Kate could have lost her temper at that point. Instead she repeated,
"Are you afraid of what I'll find out about Axenia? Is that it? If it is, I can find some way to fix it, but I have to know, now, before I dig any further into this mess, and believe me, emaa, it is a four-star, government-certified, Olympic gold medal mess."
Ekaterina said nothing.
Kate said, getting desperate, "They would need someone on the inside, and Axenia's an ideal candidate. Is that what happened? Did Mathisen romance her because she's a share holder of the corporation that is contesting ownership of Iqaluk?" Ekaterina said nothing. A cloud moved across the sun, and for a fleeting moment the change of light brought all the lines back to her skin, draining her face of the vigor that had once characterized it. "Are you sure you're feeling all right, emaa?"

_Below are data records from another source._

(** A head of the range is removed. *)
Lemma discard_head c k b off len : acct c → shape (data c) → filled (data c) → no_waiters (data c) off (off + len) → map_find (data c) k = Some b → off <= k → k < off + len →
  ∃ c1 b1 c2, (if off + len <? bh_end b then split_bh k (off + len);; mret tt else mret tt) c = Ok (tt, c1) ∧ map_find (data c1) k = Some b1 ∧ bh_waitfor_read b1 = [] ∧
    bh_remove k c1 = Ok (tt, c2) ∧ acct c2 ∧ other c2 = other c ∧ shape (data c1) ∧ filled (data c2) ∧ no_waiters (data c2) off (off + len) ∧ data c2 = map_del (data c1) k ∧
    (∀ x, view (data c1) x = view (data c) x) ∧ bh_end b1 <= off + len ∧ (bh_end b <= off + len → data c1 = data c) ∧ (off + len < bh_end b → bh_end b1 = off + len) ∧
    (∀ p, at_range (data c) off (off + len) (Some k) → p = after (data c1) k → at_range (data c2) off (off + len) p).
Proof.
  intros Ha Hd Hfi Hnw Hb Hk Hlt. destruct (s_head _ Hd _ _ Hb) as [Es H0 Hl _ _ _]. pose proof (Hfi _ _ Hb) as Hok.
  assert (∃ c1 b1, (if off + len <? bh_end b then split_bh k (off + len);; mret tt else mret tt) c = Ok (tt, c1) ∧ map_find (data c1) k = Some b1 ∧ acct c1 ∧ other c1 = other c ∧
    shape (data c1) ∧ filled (data c1) ∧ no_waiters (data c1) off (off + len) ∧ (∀ x, view (data c1) x = view (data c) x) ∧ bh_end b1 <= off + len ∧
    (bh_end b <= off + len → data c1 = data c) ∧ (off + len < bh_end b → bh_end b1 = off + len) ∧ (at_range (data c) off (off + len) (Some k) → at_range (data c1) off (off + len) (Some k)))
    as (c1 & b1 & E1 & Hb1 & Ha1 & Ho1 & Hd1 & Hf1 & Hn1 & Hv1 & He1 & Hs1 & Hs2 & Hat).
  { destruct (Z.ltb_spec (off + len) (bh_end b)) as [Hc|Hc]; cycle 1.
    - exists c, b. split_and!; done || lia.
    - assert (k < off + len < bh_end b) as Hin by lia. destruct (does_split rest orest c k (off + len) b Ha Hd Hb Hin Hok) as (c1 & E1 & Hc1 & Ha1 & Ho1).
      exists c1, (left_of (off + len) b). rewrite Hc1. split_and!.
      + unfold mbind, M_bind. by rewrite E1.
      + rewrite find_split by done. by rewrite decide_False, decide_True by lia.
      + done.
      + done.
      + by apply shape_split.
      + by apply filled_split.
      + by apply no_waiters_split.
      + intros x. by apply view_split.
      + rewrite left_end. lia.
      + lia.
      + intros _. apply left_end.
      + intros Hat. split; [intros ? [= <-]|by apply (at_range_split _ _ _ k _ b)]. exists (left_of (off + len) b). rewrite find_split by done. rewrite decide_False, decide_True by lia. split; [done|]. rewrite left_end. lia. }
  destruct (does_remove rest orest k b1 c1 Ha1 Hb1) as (c2 & E2 & Hc2 & Ha2 & Ho2). exists c1, b1, c2. split_and!; try done.
  - by apply (no_waiters_head _ k b1 off (off + len) Hd1 Hb1 Hn1).
  - congruence.
  - rewrite Hc2. by apply filled_del.
  - rewrite Hc2. intros i e o. rewrite map_find_del. case_decide; [done|]. apply Hn1.
  - intros p Hp ->. rewrite Hc2. specialize (Hat Hp). destruct (s_head _ Hd1 _ _ Hb1) as [Es1 _ Hl1 _ _ _].
    pose proof (at_range_after _ _ _ k b1 Hd1 Hb1 Hat ltac:(by right)) as H. rewrite decide_False in H; [done|]. unfold bh_end. lia.
Qed.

Kate said, brows coming together.
"I'm fine," Ekaterina said testily. "Stop pestering me."
"Fine," Kate snapped.
"Good," Ekaterina snapped back.
The food arrived and they ate in silence.

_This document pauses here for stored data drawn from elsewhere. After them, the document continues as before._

(** Seven bytes written at 2 and a reader that waits for all of 0 to 12. *)
Definition bytes7 : list Z := [11; 12; 13; 14; 15; 16; 17].
Definition cache1 : cache := after_run (writex_extent (extent_of 2 7 [(0, 7)]) bytes7 no_snapc 5 false) empty_cache.
Definition cache2 : cache := after_run (readx 100 nothing_idle false false true (Some 77) [] (extent_of 0 12 [(0, 12)])) cache1.
Definition truth1 : Z → Z := put_bytes (λ _, 0) 2 (slice bytes7 0 7).

(** Runs that are known by a test of their result. *)
Lemma after_run_unit (m : M cache unit) c : match m c with Ok _ => true | Fault _ => false end = true → m c = Ok (tt, after_run m c).
Proof. unfold after_run. by destruct (m c) as [[[] ?]|]. Qed.
Lemma after_run_deferred (m : M cache read_result) c : match m c with Ok (ReadDeferred, _) => true | _ => false end = true → m c = Ok (ReadDeferred, after_run m c).
Proof. unfold after_run. by destruct (m c) as [[[] ?]|]. Qed.

Lemma step1 : cstep ((λ _, 0), empty_cache) (truth1, cache1).
Proof. apply (step_write _ _ (extent_of 2 7 [(0, 7)]) bytes7 0 no_snapc 5 false); [by constructor|]. apply after_run_unit. vm_compute. reflexivity. Qed.
Lemma step2 : cstep (truth1, cache1) (truth1, cache2).
Proof. apply (step_read _ _ 100 nothing_idle false false true 77 [] (extent_of 0 12 [(0, 12)]) ReadDeferred); [by apply one_range_of|apply nothing_idle_ok|done|by left|]. apply after_run_deferred. vm_compute. reflexivity. Qed.
Lemma steps2 : rtc cstep ((λ _, 0), empty_cache) (truth1, cache2).
Proof. eapply rtc_l; [exact step1|]. eapply rtc_l; [exact step2|]. apply rtc_refl. Qed.



(** what is written is read back: after a write of a part of the caller's
    buffer, a read of any part of that range returns those bytes at once. *)
Theorem write_read_back rest orest c ex wrbl bo snapc now dn rx ms lru re cow ext retry tids :
  sound rest orest c → write_args ex wrbl bo → one_range rx → lru_ok lru → re && negb (exists_ c) = false →
  e_offset ex <= e_offset rx → e_offset rx + e_length rx <= e_offset ex + e_length ex →
  ∃ c1 c2, writex_extent ex wrbl snapc now dn c = Ok (tt, c1) ∧
    readx ms lru re cow ext retry tids rx c1 = Ok (ReadDone (slice wrbl (bo + (e_offset rx - e_offset ex)) (e_length rx)), c2).
Proof.
  intros Hs Hw Hone Hlru Hre Hlo Hhi. pose proof Hw as [H0 Hl Hh Hone' Hbo Hbuf Hlim]. pose proof Hs as [Ha Hd Hfi Hse].
  destruct (writex_ok rest orest c ex wrbl bo snapc now dn Ha Hd Hfi Hse H0 Hl Hh Hone' Hbo Hbuf Hlim) as (d' & (c1 & E & Hc1 & Ha1 & Ho1) & Hd1 & Hf1 & Hs1 & Hv).
  assert (sound rest orest c1) as Hso1 by by constructor; rewrite ?Hc1. assert (exists_ c1 = exists_ c) as Eex by by injection Ho1.
  assert (∀ x, in_range (e_offset rx) (e_offset rx + e_length rx) x → shown (complete c1) (data c1) x = Some (written wrbl bo (e_offset ex) (data c) x)) as Hsh.
  { intros x Hx. unfold in_range in Hx. unfold shown. rewrite Hc1, Hv. by rewrite decide_True by (unfold in_range; lia). }
  destruct (readx_hit rest orest c1 rx ms lru re cow ext retry tids Hso1 Hone Hlru) as (bs & c3 & c2 & E2 & [Hlb Hbs] & _); [by rewrite Eex|intros x Hx; eexists; split; [by apply Hsh|done]|].
  exists c1, c2. split; [done|]. rewrite E2. do 3 f_equal. destruct Hone as [R0 Rl Rh _]. unfold slice. apply list_eq_same_length with (n := Z.to_nat (e_length rx)); [rewrite length_take, length_drop; lia|lia|].
  intros i v w Hi Hv1 Hw1. destruct (Hbs (e_offset rx + Z.of_nat i)) as (y & Hy & _ & Hb); [lia|]. rewrite Hsh in Hy by (unfold in_range; lia). injection Hy as <-. cbn in Hb.
  replace (Z.to_nat (e_offset rx + Z.of_nat i - e_offset rx)) with i in Hb by lia. rewrite lookup_take_lt, lookup_drop in Hw1 by lia.
  replace (Z.to_nat (bo + (e_offset rx + Z.of_nat i - e_offset ex))) with (Z.to_nat (bo + (e_offset rx - e_offset ex)) + i)%nat in Hb by lia. congruence.
Qed.
Lemma write_read_back_witness : ∃ c1 c2, writex_extent (extent_of 2 7 [(0, 7)]) bytes7 no_snapc 5 false empty_cache = Ok (tt, c1) ∧
  readx 100 nothing_idle false false true None [] (extent_of 4 3 [(0, 3)]) c1 = Ok (ReadDone (slice bytes7 (0 + (4 - 2)) 3), c2).
Proof.
  apply (write_read_back alone 0 empty_cache (extent_of 2 7 [(0, 7)]) bytes7 0 no_snapc 5 false (extent_of 4 3 [(0, 3)]) 100 nothing_idle false false true None []);
    first [done | exact nothing_idle_ok | exact empty_sound | by constructor | by apply one_range_of].
Defined.

(** [is_cached] ends, and answers whether there is a buffer at every byte of
    the range. *)
Theorem is_cached_exact d cur left : shape d → 0 <= left →
  ∃ r, is_cached d cur left = Ok r ∧ (r = true ↔ ∀ x, cur <= x < cur + left → is_Some (view d x)).
Proof.
  intros Hd Hl. destruct (is_cached_ok d (walk_fuel d) (data_lower_bound d cur) cur left Hd) as (r & E & Hr); [by apply p_ok_lower_bound|done|apply turns_start|].
  exists r. split; [done|]. rewrite Hr. unfold view. split; intros H x Hx; specialize (H x Hx); [by apply fmap_is_Some|by apply fmap_is_Some in H].
Qed.
Lemma cache1_sound : sound alone 0 cache1.
Proof. exact (proj1 (step_keeps alone 0 _ _ _ _ step1 empty_sound empty_coherent)). Qed.
Lemma cache1_coherent : coherent truth1 cache1.
Proof. exact (proj2 (step_keeps alone 0 _ _ _ _ step1 empty_sound empty_coherent)). Qed.
Lemma is_cached_exact_witness : ∃ r, is_cached (data cache1) 3 4 = Ok r ∧ (r = true ↔ ∀ x, 3 <= x < 3 + 4 → is_Some (view (data cache1) x)).
Proof. apply (is_cached_exact (data cache1) 3 4); [exact (so_shape _ _ _ cache1_sound)|done]. Defined.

Kate mopped up salt with her last french fry and tried one last time.
"Whatever I find, I won't hide it, emaa. If you don't help me, I won't be able to."
Ekaterina said nothing.
Kate left the hotel in a quiet rage and hit the first pay phone she saw, punching out the 800 number of Jane's credit union with savage precision. "Account number?" She gave it. "Password?" She smiled. It wasn't a nice smile. "Ward well. W-A-R-D-W-E-L-L. Yes, that's right.
Yes, I need to withdraw five thousand dollars, and I would like that in a cashier's check, please. Yes, I'll be picking that up in person. Which branch?" From Jane's statements it looked like she did most of her business at the Juneau Street branch, which made sense since Jane worked downtown and lived in Muldoon. "The Benson branch, please." They wouldn't know Jane at the Benson branch. They might keep the check waiting---and the $5,000 out of her account--for days, maybe even as much as a week. "Yes. Yes. Thank you." She hung up and dialed the 800 number for Starbuck's. Jane sent a Braun coffee maker and an assortment of coffees to her mother, her boss and Archbishop Francis T. Hurley.

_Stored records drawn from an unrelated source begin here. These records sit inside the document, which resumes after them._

(** A batch raises the counter by one, whatever its faces are. *)
Lemma process_images_counts images_batch w :
  let w' := fst (process_images images_batch w) in
  VK.batch_processed (VK.self w') = (VK.batch_processed (VK.self w) + 1)%Z
  /\ VK.frequency_save_new_unknows (VK.self w') = VK.frequency_save_new_unknows (VK.self w)
  /\ VK.detector_knows (VK.self w') = VK.detector_knows (VK.self w)
  /\ VK.detector_unknows (VK.self w') = VK.detector_unknows (VK.self w)
  /\ VK.db_users w' = VK.db_users w.
Proof.
  unfold VK.process_images.
  match goal with |- context [VK.gather ?tasks] =>
    destruct (gather_grows tasks w) as [n Hn];
    [|destruct (gather_frames tasks w) as (w1 & frames & Hrun & _ & _)]
  end.
  { apply Forall_forall. intros task Hin. apply list_elem_of_In, in_map_iff in Hin.
    destruct Hin as ([img faces] & <- & _). intros w0. apply detect_type_user_grows. }
  { apply Forall_forall. intros task Hin. apply list_elem_of_In, in_map_iff in Hin.
    destruct Hin as ([img faces] & <- & _). apply keeps_detect_type_user. }
  unfold VK.bind. rewrite Hrun in *. cbn [fst] in Hn.
  destruct Hn as (Hb & _ & Hd & _).
  destruct (blank_fields _ _ Hb) as (Hbp & _ & Hc & Hk & Hu).
  destruct w1 as [[] ? ? ? ? ? ? ?]. cbn in *. subst. repeat split; auto.
Qed.

Lemma receive_many_self n w :
  VK.self (fst (VK.receive_many receiver_get n w)) = VK.self w
  /\ VK.db_users (fst (VK.receive_many receiver_get n w)) = VK.db_users w
  /\ VK.uuids_drawn (fst (VK.receive_many receiver_get n w)) = VK.uuids_drawn w
  /\ VK.clock_reads (fst (VK.receive_many receiver_get n w)) = VK.clock_reads w.
Proof.
  revert w. induction n as [|n IH]; intros w; [auto|].
  cbn [VK.receive_many]. unfold VK.bind, VK.receive.
  specialize (IH (VK.set_frames_read (S (VK.frames_read w)) w)).
  destruct (VK.receive_many receiver_get n _) as [w1 [imgs|e]]; cbn in *; exact IH.
Qed.

Lemma start_step_counts w :
  let w' := fst (start_step w) in
  VK.batch_processed (VK.self w') = (VK.batch_processed (VK.self w) + 1)%Z
  /\ VK.frequency_save_new_unknows (VK.self w') = VK.frequency_save_new_unknows (VK.self w)
  /\ VK.detector_knows (VK.self w') = VK.detector_knows (VK.self w)
  /\ VK.detector_unknows (VK.self w') = VK.detector_unknows (VK.self w)
  /\ VK.db_users w' = VK.db_users w.
Proof.
  unfold VK.start_step, VK.bind at 1, VK.get.
  destruct (receive_many_pulls receiver_get (Z.to_nat (VK.batch_images (VK.self w))) w)
    as (w1 & Hpull & _).
  pose proof (receive_many_self (Z.to_nat (VK.batch_images (VK.self w))) w)
    as (Hself & Hdb & _).
  unfold VK.bind. rewrite Hpull in *. cbn [fst] in Hself, Hdb. unfold VK.try.
  match goal with |- context [process_images ?b w1] =>
    pose proof (process_images_counts b w1) as Hc;
    destruct (process_images_runs face_match get_encodings clock uuid4 b w1)
      as (w' & frames & Hrun & _)
  end.
  rewrite Hrun in *. cbn [fst] in *. rewrite Hself, Hdb in Hc. exact Hc.
Qed.

(** X14. After [n] iterations of the loop of [start] the batch counter
    has gone up by [n], [n] batches have been handed to the sink and [n]
    times the batch size frames have been pulled; the loop has not raised,
    and neither the sets nor the store have changed. *)
Theorem loop_counts_batches (n : nat) (w : VK.world) :
  let w' := fst (start_loop n w) in
  snd (start_loop n w) = Return tt
  /\ VK.batch_processed (VK.self w') = (VK.batch_processed (VK.self w) + Z.of_nat n)%Z
  /\ length (VK.streamed w') = length (VK.streamed w) + n
  /\ VK.frames_read w'
     = VK.frames_read w + n * Z.to_nat (VK.batch_images (VK.self w))
  /\ VK.detector_knows (VK.self w') = VK.detector_knows (VK.self w)
  /\ VK.detector_unknows (VK.self w') = VK.detector_unknows (VK.self w)
  /\ VK.db_users w' = VK.db_users w.
Proof.
  revert w. induction n as [|n IH]; intros w.
  - cbn. repeat split; auto; lia.
  - cbn [VK.start_loop]. unfold VK.bind.
    pose proof (start_step_counts w) as (Hbp & _ & Hk & Hu & Hdb).
    destruct (start_step_runs face_match get_encodings clock uuid4 receiver_get w)
      as (w1 & frames & Hstep & Hs & _ & Hb & Hf).
    rewrite Hstep in *. cbn [fst] in *.
    destruct (IH w1) as (Hret & Hbp' & Hs' & Hf' & Hk' & Hu' & Hdb').
    repeat split; try congruence.
    + rewrite Hbp', Hbp. lia.
    + rewrite Hs', Hs, length_app. simpl. lia.
    + rewrite Hf', Hf, Hb. lia.
Qed.


(** On a batch the cadence does not select, a face changes nothing. *)
Lemma detect_face_unsampled_world img face w :
  VK.frequency_save_new_unknows (VK.self w) <> 0%Z ->
  sampled w = false ->
  fst (VK.detect_face face_match clock uuid4 img face w) = w.
Proof.
  intros Hcad Hs. destruct face as [location e].
  destruct (Np.any (compare face_match (VK.detector_knows (VK.self w)) e)) eqn:Hknown.
  - unfold VK.detect_face, VK.bind at 1, VK.get. rewrite Hknown. reflexivity.
  - rewrite detect_face_unsampled; auto.
Qed.

Lemma detect_type_user_unsampled img faces w :
  VK.frequency_save_new_unknows (VK.self w) <> 0%Z ->
  sampled w = false ->
  fst (detect_type_user img faces w) = w.
Proof.
  intros Hcad Hs. unfold VK.detect_type_user.
  destruct faces as [[locations encs]|e]; [|reflexivity].
  generalize (zip locations encs). intros l. revert img.
  induction l as [|face l IH]; intros img; [reflexivity|].
  cbn [VK.detect_faces]. unfold VK.bind.
  pose proof (detect_face_unsampled_world img face w Hcad Hs) as Hface.
  destruct (VK.detect_face face_match clock uuid4 img face w) as [w1 [img1|e1]];
    cbn [fst] in Hface; subst w1; [apply IH|reflexivity].
Qed.

Lemma gather_inert tasks w :
  Forall (fun task : VK.M VK.Image => fst (task w) = w) tasks ->
  fst (VK.gather tasks w) = w.
Proof.
  induction tasks as [|task tasks IH]; intros Hall; [reflexivity|].
  inversion Hall as [|? ? Htask Htasks]; subst.
  cbn [VK.gather]. unfold VK.bind, VK.settle.
  destruct (task w) as [w1 [img|e]]; cbn [fst] in Htask; subst w1;
    specialize (IH Htasks); destruct (VK.gather tasks w) as [w2 [frames|e2]];
    cbn [fst] in *; auto.
Qed.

Kate hung up for the second time. It hadn't helped; she was still mad, and she drove around until she found an automatic teller and withdrew another $300 from Jane's account. She took the cash to the post office on Ingra and bought a money order and a stamped envelope. She addressed the envelope to Family Planning in Fairbanks, stuck the money order inside and dropped it into the mail chute.
She felt a little better then but no less determined. With a single-minded sense of purpose she ran Axenia to earth in her own office.
Except that she no longer worked there.
Two years before Kate, through Jack, had put Axenia to work typing, filing and answering the phone at the state district attorney's office.
The pay wasn't bad and the benefits were excellent, and Kate had extracted a promise from Axenia to start taking classes at the University of Alaska, Anchorage. She didn't care what classes, she told Axenia, she didn't care if she wound up majoring in Eastern religions, she just wanted her taking a class every semester for a couple of years.
Maybe she'd find a discipline she'd like to pursue to a degree, maybe not; regardless, the experience wouldn't hurt her, and it was one way to make friends. Town life could be lonely for bush refugees; Kate knew from personal experience. At that point in Axenia's life, Kate thought that rubbing elbows with the kind of people determined to get themselves an education was just what Axenia, a directionless, eighteen-year-old adolescent ruled by her hormones, needed more than anything else. Kate had been subsidizing Axenia's education at $64 a credit hour for the price of a copy of Axenia's grade slip every semester. Kate had followed her cousin's academic career with interest and some amusement, from Introduction to Criminal Justice, which she found mildly nattering, to Accounting 101, in which Axenia floored her by getting an A. When Axenia took English 111, she knew she had won. The only thing other than gun-point that would get Axenia into an English class was the fact that it was required for a degree.